[Collected data entries]

* * * *

(* ===== verification/UdpPeers.v ===== *)
(** * Reverse UDP ([startReverseUDP] of [server.go])

    A UDP listener keeps a table of peers; each peer has a stream of its own, opened on
    its first datagram, on which all its datagrams go.  A ticker closes the streams of
    the peers that were silent for two minutes.  The table is only touched under [mu],
    so each datagram and each tick is one step.  Times are Unix seconds. *)

From stdpp Require Import gmap strings sets.
From S2P Require Import Prelude GoStrings.
From Stdlib Require Import Init.Byte.

Local Open Scope string_scope.
Local Open Scope list_scope.
Local Open Scope Z_scope.

Abbreviation sid := positive (only parsing).

(** [udpPeer], less the fields that are the same for all peers. *)
Record udpPeer := mkPeer { up_lastSeen : Z; up_stream : sid }.
#[export] Instance eta_udpPeer : Eta udpPeer := fun p => mkPeer p.(up_lastSeen) p.(up_stream).
Abbreviation Peers := (gmap string udpPeer) (only parsing).

(** What a step does to the streams: the ones it opens are arguments. *)
Inductive udp_event :=
| UTarget (s : sid)
| UReader (s : sid)
| UWrite (key : string) (s : sid) (pkt : list byte)
| UClose (s : sid).

(** One datagram of the read loop: [pkt] from the address [key] at time [now]; [open] is
    what [openStream] returns, [send] what [sendTarget] returns. *)
Definition on_packet (now : Z) (key : string) (pkt : list byte) (open : result sid)
    (send : option error) (peers : Peers) : Peers * list udp_event :=
  if zlen pkt =? 0 then (peers, [])
  else
    match peers !! key with
    | Some p => (<[key := p <| up_lastSeen := now |>]> peers, [UWrite key p.(up_stream) pkt])
    | None =>
        match open with
        | Err _ => (peers, [])
        | Ok s =>
            match send with
            | Some _ => (peers, [UTarget s; UClose s])
            | None => (<[key := mkPeer now s]> peers, [UTarget s; UReader s; UWrite key s pkt])
            end
        end
    end.

(** The stale peer cleanup: one key, and a tick over the map in the order Go picks. *)
Definition clean_peer (now : Z) (r : Peers * list udp_event) (key : string)
    : Peers * list udp_event :=
  match r.1 !! key with
  | Some p => if 120 <? now - p.(up_lastSeen) then (delete key r.1, r.2 ++ [UClose p.(up_stream)])
              else r
  | None => r
  end.
Definition on_tick (now : Z) (order : list string) (peers : Peers) : Peers * list udp_event :=
  foldl (clean_peer now) (peers, []) order.

(** A run of the listener. *)
Inductive udp_input :=
| Packet (now : Z) (key : string) (pkt : list byte) (open : result sid) (send : option error)
| Tick (now : Z) (order : list string).
Definition udp_step (i : udp_input) (peers : Peers) : Peers * list udp_event :=
  match i with
  | Packet now key pkt open send => on_packet now key pkt open send peers
  | Tick now order => on_tick now order peers
  end.
Fixpoint udp_run (ins : list udp_input) (peers : Peers) : Peers * list udp_event :=
  match ins with
  | [] => (peers, [])
  | i :: ins =>
      let '(peers, t) := udp_step i peers in
      let '(peers, t') := udp_run ins peers in
      (peers, t ++ t')
  end.

(** ** Lemmas *)

Definition stale (now : Z) (p : udpPeer) : bool := 120 <? now - p.(up_lastSeen).

Lemma clean_peer_lookup (now : Z) (r : Peers * list udp_event) (key k : string) :
  (clean_peer now r key).1 !! k =
  match r.1 !! k with
  | Some p => if bool_decide (k = key) && stale now p then None else Some p
  | None => None
  end.
Proof.
  unfold clean_peer. destruct (decide (k = key)) as [->|Hne].
  - rewrite bool_decide_true by done. destruct (r.1 !! key) as [p|] eqn:E; [|by rewrite E].
    cbn. unfold stale. destruct (120 <? _); cbn; [by rewrite lookup_delete_eq|done].
  - rewrite bool_decide_false by done. cbn.
    destruct (r.1 !! key) as [p|]; [destruct (120 <? _)|]; cbn; rewrite ?lookup_delete_ne by done;
      by destruct (r.1 !! k).
Qed.

Lemma foldl_clean_lookup (now : Z) (order : list string) (r : Peers * list udp_event) (k : string) :
  (foldl (clean_peer now) r order).1 !! k =
  match r.1 !! k with
  | Some p => if bool_decide (k ∈ order) && stale now p then None else Some p
  | None => None
  end.
Proof.
  revert r. induction order as [|key order IH]; intros r; cbn; [by destruct (r.1 !! k)|].
  rewrite IH, clean_peer_lookup. destruct (r.1 !! k) as [p|]; [|done].
  destruct (decide (k = key)) as [->|Hne].
  - rewrite bool_decide_true by done. rewrite (bool_decide_true (key ∈ key :: order)) by set_solver.
    cbn. destruct (stale now p) eqn:E; [done|]. by rewrite E, andb_false_r.
  - rewrite bool_decide_false by done. cbn.
    by rewrite (bool_decide_ext (k ∈ order) (k ∈ key :: order)) by set_solver.
Qed.

(** The closes of a tick are those of the stale peers, once each. *)
Lemma foldl_clean_events (now : Z) (order : list string) (r : Peers * list udp_event) :
  NoDup order ->
  (foldl (clean_peer now) r order).2 =
  r.2 ++ omap (fun k => p ← r.1 !! k; if stale now p then Some (UClose p.(up_stream)) else None) order.
Proof.
  revert r. induction order as [|key order IH]; intros r Hnd; cbn; [by rewrite app_nil_r|].
  apply NoDup_cons in Hnd as [Hkey Hnd]. rewrite IH by done.
  assert (Hsame : omap (fun k => p ← (clean_peer now r key).1 !! k;
                     if stale now p then Some (UClose p.(up_stream)) else None) order =
                  omap (fun k => p ← r.1 !! k;
                     if stale now p then Some (UClose p.(up_stream)) else None) order).
  { clear IH Hnd. induction order as [|k order IH]; [done|]. cbn.
    rewrite clean_peer_lookup, bool_decide_false by set_solver. cbn.
    rewrite IH by set_solver. by destruct (r.1 !! k). }
  rewrite Hsame. unfold clean_peer, stale. destruct (r.1 !! key) as [p|]; cbn; [|done].
  destruct (120 <? _); cbn; [by rewrite <- app_assoc|done].
Qed.

(** Times at which a peer last seen at [last] is still fresh throughout [ins]. *)
Fixpoint stays_fresh (key : string) (last : Z) (ins : list udp_input) : Prop :=
  match ins with
  | [] => True
  | Packet now k pkt _ _ :: ins =>
      stays_fresh key (if decide (k = key) then if zlen pkt =? 0 then last else now else last) ins
  | Tick now _ :: ins => now - last <= 120 /\ stays_fresh key last ins
  end.

(** The payloads that arrived from a peer, and those written for it. *)
Definition arrived (key : string) (ins : list udp_input) : list (list byte) :=
  omap (fun i => match i with
                 | Packet _ k pkt _ _ => if decide (k = key) then
                     if zlen pkt =? 0 then None else Some pkt else None
                 | Tick _ _ => None end) ins.
Definition written (key : string) (t : list udp_event) : list (sid * list byte) :=
  omap (fun e => match e with UWrite k s pkt => if decide (k = key) then Some (s, pkt) else None
                            | _ => None end) t.

Lemma written_app (key : string) (t u : list udp_event) :
  written key (t ++ u) = written key t ++ written key u.
Proof. apply omap_app. Qed.

Lemma written_closes (key : string) (now : Z) (r : Peers * list udp_event) (order : list string) :
  written key (foldl (clean_peer now) r order).2 = written key r.2.
Proof.
  revert r. induction order as [|k order IH]; intros r; cbn [foldl]; [done|]. rewrite IH.
  unfold clean_peer. destruct (r.1 !! k); [|done]. destruct (120 <? _); [|done].
  cbn [snd]. by rewrite written_app, app_nil_r.
Qed.

(** A datagram of another address does not touch the peer. *)
Lemma on_packet_other (now : Z) (k key : string) (pkt : list byte) open send (peers : Peers) :
  k <> key ->
  (on_packet now k pkt open send peers).1 !! key = peers !! key /\
  written key (on_packet now k pkt open send peers).2 = [].
Proof.
  intros Hk. unfold on_packet. destruct (zlen pkt =? 0); [done|].
  destruct (peers !! k) as [p|]; [|destruct open; [|done]; destruct send; [done|]];
    cbn; rewrite lookup_insert_ne by done; by rewrite decide_False.
Qed.

Lemma udp_run_fresh (ins : list udp_input) (peers : Peers) (key : string) (last : Z) (s : sid) :
  peers !! key = Some (mkPeer last s) -> stays_fresh key last ins ->
  (exists last', (udp_run ins peers).1 !! key = Some (mkPeer last' s)) /\
  written key (udp_run ins peers).2 = map (pair s) (arrived key ins).
Proof.
  revert peers last. induction ins as [|i ins IH]; intros peers last Hp Hf; [by split; [exists last|]|].
  cbn [udp_run]. destruct (udp_step i peers) as [peers1 t1] eqn:Estep.
  destruct (udp_run ins peers1) as [peers2 t2] eqn:Erun. cbn [fst snd]. rewrite written_app.
  assert (Hrest : forall last1, peers1 !! key = Some (mkPeer last1 s) -> stays_fresh key last1 ins ->
    (exists last', peers2 !! key = Some (mkPeer last' s)) /\ written key t2 = map (pair s) (arrived key ins)).
  { intros last1 H1 H2. specialize (IH peers1 last1 H1 H2). by rewrite Erun in IH. }
  destruct i as [now k pkt open send|now order]; cbn [udp_step stays_fresh] in *.
  - unfold arrived. cbn [omap list_omap]. destruct (decide (k = key)) as [->|Hne].
    + unfold on_packet in Estep. destruct (zlen pkt =? 0) eqn:Ez.
      * injection Estep as <- <-. by apply (Hrest last).
      * rewrite Hp in Estep. cbn in Estep. injection Estep as <- <-.
        destruct (Hrest now) as [Hex Hw]; [apply lookup_insert_eq|done|].
        split; [done|]. rewrite Hw. cbn. by rewrite decide_True.
    + destruct (on_packet_other now k key pkt open send peers Hne) as [H1 H2].
      rewrite Estep in H1, H2. cbn [fst snd] in H1, H2. rewrite H2.
      apply (Hrest last); [congruence|done].
  - destruct Hf as [Hfresh Hf]. unfold on_tick in Estep.
    pose proof (foldl_clean_lookup now order (peers, []) key) as Hl.
    pose proof (written_closes key now (peers, []) order) as Hw.
    rewrite Estep in Hl, Hw. cbn [fst snd] in Hl, Hw. rewrite Hw. rewrite Hp in Hl.
    assert (stale now (mkPeer last s) = false) as Hst by (apply Z.ltb_ge; cbn; lia).
    rewrite Hst, andb_false_r in Hl. by apply (Hrest last).
Qed.

(** ** Properties *)

(** One cleanup tick, in any order of the map, forgets exactly the peers that have been
    silent for more than 120 s, and closes the stream of each of them once. *)
Theorem stale_peers_spec (now : Z) (order : list string) (peers : Peers) :
  order ≡ₚ elements (dom peers) ->
  (forall key, (on_tick now order peers).1 !! key =
     match peers !! key with
     | Some p => if stale now p then None else Some p
     | None => None
     end) /\
  (on_tick now order peers).2 =
    omap (fun key => p ← peers !! key; if stale now p then Some (UClose p.(up_stream)) else None)
      order.
Proof.
  intros Ho. assert (NoDup order) by (rewrite Ho; apply NoDup_elements). split.
  - intros key. unfold on_tick. rewrite foldl_clean_lookup. cbn [fst].
    destruct (peers !! key) as [p|] eqn:E; [|done].
    rewrite bool_decide_true; [done|]. rewrite Ho, elem_of_elements. by apply elem_of_dom_2 in E.
  - unfold on_tick. by rewrite foldl_clean_events.
Qed.

(** C39: Flow affinity, and its price.  As long as a peer never stays silent for more than
    two minutes before a tick, it keeps its entry and every one of its datagrams is
    written, in order, to the one stream it started with.  Nothing here asks whether
    that stream still works: when its session dies, the datagrams of a peer that keeps
    sending go on being written to it, and no new stream is ever opened for the peer. *)
Theorem udp_peer_keeps_stream (ins : list udp_input) (peers : Peers) (key : string) (last : Z)
    (s : sid) :
  peers !! key = Some (mkPeer last s) -> stays_fresh key last ins ->
  (exists last', (udp_run ins peers).1 !! key = Some (mkPeer last' s)) /\
  written key (udp_run ins peers).2 = map (pair s) (arrived key ins).
Proof. apply udp_run_fresh. Qed.

(** ** Witnesses *)

Definition one_peer : Peers := {[ "1.2.3.4:53" := mkPeer 0 1 ]}.
Definition chatter : list udp_input :=
  [Packet 100 "1.2.3.4:53" [x01] (Err EOF) None; Tick 200 ["1.2.3.4:53"];
   Packet 210 "1.2.3.4:53" [x02] (Ok 2%positive) None].

Lemma stale_peers_spec_witness :
  (on_tick 121 ["1.2.3.4:53"] one_peer).2 = [UClose 1].
Proof.
  rewrite (proj2 (stale_peers_spec 121 ["1.2.3.4:53"] one_peer ltac:(vm_compute; reflexivity))).
  vm_compute. reflexivity.
Defined.

Lemma udp_peer_keeps_stream_witness :
  written "1.2.3.4:53" (udp_run chatter one_peer).2 = [(1%positive, [x01]); (1%positive, [x02])].
Proof.
  assert (Hf : stays_fresh "1.2.3.4:53" 0 chatter) by (vm_compute; repeat split; discriminate).
  rewrite (proj2 (udp_peer_keeps_stream chatter one_peer "1.2.3.4:53" 0 1 eq_refl Hf)).
  vm_compute. reflexivity.
Defined.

* * * *

### PROBLEM
Wherever the word "Scope" appears in the entries above, copy that line.

### TASK RESULT
Local Open Scope string_scope.
Local Open Scope list_scope.
Local Open Scope Z_scope.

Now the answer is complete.